Tiendrai le délai ou ne tiendra pas ? C’est la question que se posent en ce moment tous les maliens aussi bien que les observateurs internationaux. Mais à l’allure où vont les choses, l’on se dit que la transition pourrait déborder, à moins d’un miracle.
Après un deuxième coup d’état opéré par la junte en mai dernier, la communauté Economique des Etats de l’Afrique de l’Ouest (CEDEAO) avait imposé un calendrier électoral prévoyant une présidentielle et des législatives au Mali fin février, début mars 2022.
Ce que ne semble pas avoir apprécié Bamako : « des exigences fixées sans se poser les questions de savoir quelles sont les étapes pratiques qu’il faut franchir pour arriver », a rétorqué le Premier Ministre malien, dépité par la décision de la communauté.
Même si certains détracteurs reprochent à la transition de temporiser pour gagner du temps et se maintenir au pouvoir, il faut tout de même reconnaitre que le délai fixé est trop restreint, trop court pour attaquer et mener à bien les tâches qui incombent à la dite transition.

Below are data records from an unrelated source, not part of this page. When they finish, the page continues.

Lemma one_ask_engine : exists res c e,
  submit_order 0 0 0 ask_10 ExecutionContext_init (MatchingEngine_init false) = Ret (res, c, e) /\
  abs (book_ e) one_ask /\ ctx_wf c /\ trade_seq_ e = 1.
Proof.
  destruct (submit_refine 0 0 0 ask_10 ExecutionContext_init (MatchingEngine_init false) empty_book
    (init_abs false) ctx_init_wf ltac:(done) ask_10_rest_ok) as (res & c & e & E & R & _ & _ & T & L).
  exists res, c, e. split; [exact E|]. split; [exact R|]. split; [apply L|exact T].
Qed.

Lemma buy_15_rest_ok : rest_ok buy_15 one_ask.
Proof.
  intros _. split; [|split; [done|by right]].
  simpl. intros H. apply list_elem_of_singleton in H. done.
Qed.

(** C1: [submit_order] refines the matching specification: it returns, its book
    stands for the specified book, its status, trade count and trade sequence
    are the specified ones, and the context received the specified trades and
    reports (as many as fit). *)
Theorem submit_refines (t0 t1 t2 : Z) (o : Order) (ctx : ExecutionContext) (e : MatchingEngine) (B : Book) :
  abs (book_ e) B -> ctx_wf ctx -> 0 <= qty o < 2 ^ 64 -> rest_ok o B ->
  exists res ctx' e', submit_order t0 t1 t2 o ctx e = Ret (res, ctx', e') /\
    abs (book_ e') (spec_submit o B) /\ status res = spec_status o B /\
    trades_generated res = Nat.iter (length (spec_fills o B)) (fun z => u32 (z + 1)) 0 /\
    trade_seq_ e' = Nat.iter (length (spec_fills o B)) next64 (trade_seq_ e) /\
    ctx_trades ctx' = take MAX_TRADES (ctx_trades ctx ++ fill_trades o t1 (trade_seq_ e) (spec_fills o B)) /\
    ctx_reports ctx' = take MAX_REPORTS (ctx_reports ctx ++ spec_reports o t1 (exec_seq_ e) B).
Proof.
  intros R W Q OK. destruct (submit_refine t0 t1 t2 o ctx e B R W Q OK) as (res & c & e' & ? & ? & ? & ? & ? & [? ? ?]).
  by exists res, c, e'.
Qed.
Lemma submit_refines_witness : exists res c e, 
  submit_order 0 0 0 ask_10 ExecutionContext_init (MatchingEngine_init false) = Ret (res, c, e) /\
  abs (book_ e) one_ask /\ status res = Success /\ trades_generated res = 0 /\ trade_seq_ e = 1 /\
  ctx_trades c = [] /\ ctx_reports c = [ack_report 1 ask_10 0].
Proof.
  exact (submit_refines 0 0 0 ask_10 ExecutionContext_init (MatchingEngine_init false) empty_book
    (init_abs false) ctx_init_wf ltac:(done) ask_10_rest_ok).
Defined.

Tâche dont la plus colossale est l’organisation d’élections saines et transparentes. Car la grosse plaie qui a toujours affecté le Mali demeure c point. Et depuis l’avènement de la démocratie en 1991, aucune élection n’a échappé aux tripatouillages et aux magouilles.
Et même la première. Dans ces conditions, il faut garder la tête froide, éviter la précipitation, et s’attabler en toute tranquillité à ériger des garde-fous susceptibles d’assainir la situation.
Sinon, le pays risque de sombrer dans une spirale de troubles et de crises sans fin. A titre d’exemple, une des crises les plus sévères qui a secoué le défunt régime s’était cristallisé autour des résultats du scrutin législatif.
Sur ce point semble des élections comme sur autres points tout aussi sensibles, comme la question de la révision constitutionnelle, la transition, si elle venait à se prolonger, bénéficierait de circonstances atténuantes.
Mais, par ailleurs, ce qui lui est reprocher, c’est cette tendance à se lancer et à s’empêtre dans de vaines procédures qui sont hors de son rayon d’action, contribuant à perdre inutilement du temps. Alors que son temps à elle est compté. Ces arrestations provenant d’affaires qui ne datent pas d’aujourd’hui, auraient pu attendre et être ajournées en attendant un horizon plus serein et un président démocratiquement élu.
Perte et gâchis de temps inutiles alors que la situation impose de parer au plus pressé. Et d’ailleurs, la dite transition ne sera pas là pour voir l’épilogue du procès de ces affaires politiques qui durent toujours en longueur avant d’être enclenchées.